Earlier this week, I blogged extensively on RJ.org about my attempts to change the Friday night online registration timeslot that was assigned to me the week before by Baruch College. As I was emailing with the Hillel director and the rabbinic chaplain and trying – ultimately without success – to speak with someone in the registrar’s office, I was reminded of an earlier time in my life when I also opted to challenge a school's policy...
It was 1977 and I was a freshman in a typical suburban New Jersey high school. Intent on following in an older cousin’s footsteps, I wanted to join the local chapter of the Key Club, sponsored by Kiwanis, the international service organization. As I learned, however, much to my dismay, in my high school membership in the Key Club was limited to boys, although there was a Keyette Club, the girls’ equivalent. Separate, but equal didn’t do it for me, though, and at the tender age of 14, I was ready to buck the system.

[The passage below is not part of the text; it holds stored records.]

(** * RISC-V Specification Development Explorer: refresh and filter pipeline

    A shallow embedding of the dashboard's data pipeline
    (validation, status classification, search predicates, fetch fallback,
    the refresh cycle and the per-phase filter), followed by the properties
    proved about it.

    Conventions of the embedding.
    - Documents are JavaScript values as the YAML loader produces them:
      undefined, null, booleans, numbers (IEEE-754 binary64, as
      [spec_float]), strings, arrays and plain objects (finite maps from
      property names to values).
    - Strings are sequences of code units below 256, the Latin-1 range of
      UTF-16, on which case mapping, white space and URI encoding are those
      of the language.  Only [toUpperCase] leaves the range; its result is
      kept as a list of code units.
    - A YAML timestamp, which js-yaml loads as a [Date], is not among the
      values: documents carry their dates as strings.
    - Code that can throw returns in the [result] monad. *)

From Stdlib Require Import ZArith Ascii String SpecFloat HexString.
From stdpp Require Import gmap strings list fin_maps pretty.

Set Warnings "-register-all".

(** ** Values, errors *)

Inductive value :=
| VUndefined
| VNull
| VBool (b : bool)
| VNum (n : spec_float)
| VStr (s : string)
| VArr (l : list value)
| VObj (m : gmap string value).

(** A thrown error object: its constructor name and its [message]. *)
Record js_error := JsError { err_name : string; message : string }.

Definition TypeError (msg : string) : js_error := JsError "TypeError" msg.
Definition Error (msg : string) : js_error := JsError "Error" msg.

Inductive result (A : Type) :=
| Ok (a : A)
| Throw (e : js_error).
Arguments Ok {A} a.
Arguments Throw {A} e.

#[global] Instance result_ret : MRet result := @Ok.
#[global] Instance result_bind : MBind result :=
  λ A B f m, match m with Ok a => f a | Throw e => Throw e end.

(** Array traversals: the callbacks run left to right, and the first
    throw aborts the traversal. *)
Fixpoint mapR {A B} (f : A → result B) (l : list A) : result (list B) :=
  match l with
  | [] => Ok []
  | x :: l' => y ← f x; ys ← mapR f l'; Ok (y :: ys)
  end.

Fixpoint filterR {A} (f : A → result bool) (l : list A) : result (list A) :=
  match l with
  | [] => Ok []
  | x :: l' => b ← f x; ys ← filterR f l'; Ok (if b : bool then x :: ys else ys)
  end.

Fixpoint someR {A} (f : A → result bool) (l : list A) : result bool :=
  match l with
  | [] => Ok false
  | x :: l' => b ← f x; if b : bool then Ok true else someR f l'
  end.

Inductive js_type := TUndefined | TObject | TBoolean | TNumber | TString.

Definition js_type_eqb (a b : js_type) : bool :=
  match a, b with
  | TUndefined, TUndefined | TObject, TObject | TBoolean, TBoolean
  | TNumber, TNumber | TString, TString => true
  | _, _ => false
  end.

(** [typeof v] *)
Definition typeof (v : value) : js_type :=
  match v with
  | VUndefined => TUndefined
  | VNull | VArr _ | VObj _ => TObject
  | VBool _ => TBoolean
  | VNum _ => TNumber
  | VStr _ => TString
  end.

(** ToBoolean: the falsy values are undefined, null, false, ±0, NaN and
    the empty string. *)
Definition truthy (v : value) : bool :=
  match v with
  | VUndefined | VNull => false
  | VBool b => b
  | VNum (S754_zero _) | VNum S754_nan => false
  | VNum _ => true
  | VStr s => negb (bool_decide (s = ""))
  | VArr _ | VObj _ => true
  end.

(** [v == null] *)
Definition nullish (v : value) : bool :=
  match v with VUndefined | VNull => true | _ => false end.

(** [a || b] and [a ?? b] on already evaluated operands. *)
Definition js_or (a b : value) : value := if truthy a then a else b.
Definition js_coalesce (a b : value) : value := if nullish a then b else a.

(** Own data property [v.k] of a value that is not null or undefined.
    The property names read by the program are data names of the YAML
    document; none of them is a built-in of strings, numbers or arrays, so
    reading them off a primitive or an array yields undefined. *)
Definition prop (v : value) (k : string) : value :=
  match v with
  | VObj m => default VUndefined (m !! k)
  | _ => VUndefined
  end.

(** Property read [v.k]: throws on null and undefined. *)
Definition get (v : value) (k : string) : result value :=
  if nullish v
  then Throw (TypeError ("Cannot read properties of null or undefined (reading '" +:+ k +:+ "')"))
  else Ok (prop v k).

(** Optional chaining [v?.k] *)
Definition get_opt (v : value) (k : string) : value :=
  if nullish v then VUndefined else prop v k.

(** ** Strings *)

(** The letters [A-Z] and [a-z]. *)
Definition is_upper (c : ascii) : bool :=
  (65 <=? nat_of_ascii c)%nat && (nat_of_ascii c <=? 90)%nat.
Definition is_lower (c : ascii) : bool :=
  (97 <=? nat_of_ascii c)%nat && (nat_of_ascii c <=? 122)%nat.

(** [toLowerCase] on one code unit: the capital letters of the range are
    A to Z and U+00C0 to U+00DE without the multiplication sign U+00D7;
    each has its small letter 32 places further. *)
Definition lower_char (c : ascii) : ascii :=
  let n := nat_of_ascii c in
  if is_upper c || ((192 <=? n)%nat && (n <=? 222)%nat && negb (n =? 215)%nat)
  then ascii_of_nat (n + 32) else c.

(** [toUpperCase] on one code unit.  The small letters a to z and U+00E0
    to U+00FE without the division sign U+00F7 have their capital 32 places
    before; the capital of the micro sign U+00B5 is U+039C, that of U+00FF
    is U+0178, and the sharp s U+00DF becomes the two letters SS. *)
Definition upper_units (c : ascii) : list N :=
  let n := N_of_ascii c in
  if is_lower c then [n - 32]%N
  else if (n =? 181)%N then [924]%N
  else if (n =? 223)%N then [83; 83]%N
  else if (224 <=? n)%N && (n <=? 254)%N && negb (n =? 247)%N then [n - 32]%N
  else if (n =? 255)%N then [376]%N
  else [n].

(** White space of [trim], of the regular expression class [\s] and of
    [parseInt]: tab, line feed, vertical tab, form feed, carriage return,
    space and the no-break space U+00A0. *)
Definition is_space (c : ascii) : bool :=
  ((9 <=? nat_of_ascii c)%nat && (nat_of_ascii c <=? 13)%nat)
  || (nat_of_ascii c =? 32)%nat || (nat_of_ascii c =? 160)%nat.

Fixpoint string_map (f : ascii → ascii) (s : string) : string :=
  match s with
  | EmptyString => EmptyString
  | String c s' => String (f c) (string_map f s')
  end.

Definition toLowerCase : string → string := string_map lower_char.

I notified the president of the Key Club that I wanted to join. Although he tried to persuade me to join the Keyettes, I persisted and was granted an “interview.” This was 1977, remember, and so what I really got was a “hazing.” On the assigned day, I showed up after school to the chemistry lab where the meetings were held – the advisor was a chemistry teacher – and faced a roomful of snickering upper class high school guys. Undaunted, I followed their instructions and, after donning a lead apron and a blindfold, stood on a worktable and did what they demanded. I sang the national anthem, sniffed the obnoxious but harmless fumes rising from beakers they held under my nose, ran my hands through the unknown goo they held in front of me and followed a host of equally sophomoric commands. Finally, my ordeal was over and I was free to go home and await the Club’s decision.

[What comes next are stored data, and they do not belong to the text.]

(** [down]: the elements are kept, those from [n] on in place; when the element
    moves, all is in order, otherwise all but perhaps the pair of [i] and its
    parent. *)
Lemma down_spec l i n k :
  (n <= length l)%nat ->
  ordered (fun p c => p <> i /\ c <> i) k n l -> bridged i k n l ->
  (down l i n).1 ≡ₚ l /\ drop n (down l i n).1 = drop n l
  /\ ((down l i n).2 = false -> (down l i n).1 = l)
  /\ ordered (fun p c => (down l i n).2 = true \/ c <> i) k n (down l i n).1.
Proof.
  intros Hlen Hord Hbr. unfold down. destruct (down_loop (S n) l i n) as [l' i'] eqn:E. simpl.
  eapply down_loop_spec in E as (Hp & Hd & Hle & Heq & Ho); [|lia|lia|done|done].
  split_and!; try done.
  - intros Hf. apply Nat.ltb_ge in Hf. apply Heq. lia.
  - intros p c Hc Hn Hk Hor. apply Ho; try done. rewrite Nat.ltb_lt in Hor. lia.
Qed.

About a week later, it arrived. My request to join had been denied – no explanation given. Before the end of the day, my parents were in the principal’s office and within a few months, the Key Club and the Keyette Club were one. By then, however, I’d made my point and felt no need to join.
More than 30 years later, though, the lesson about change and the incredible power we possess to make it happen – even if not on the first try -- lives within me still.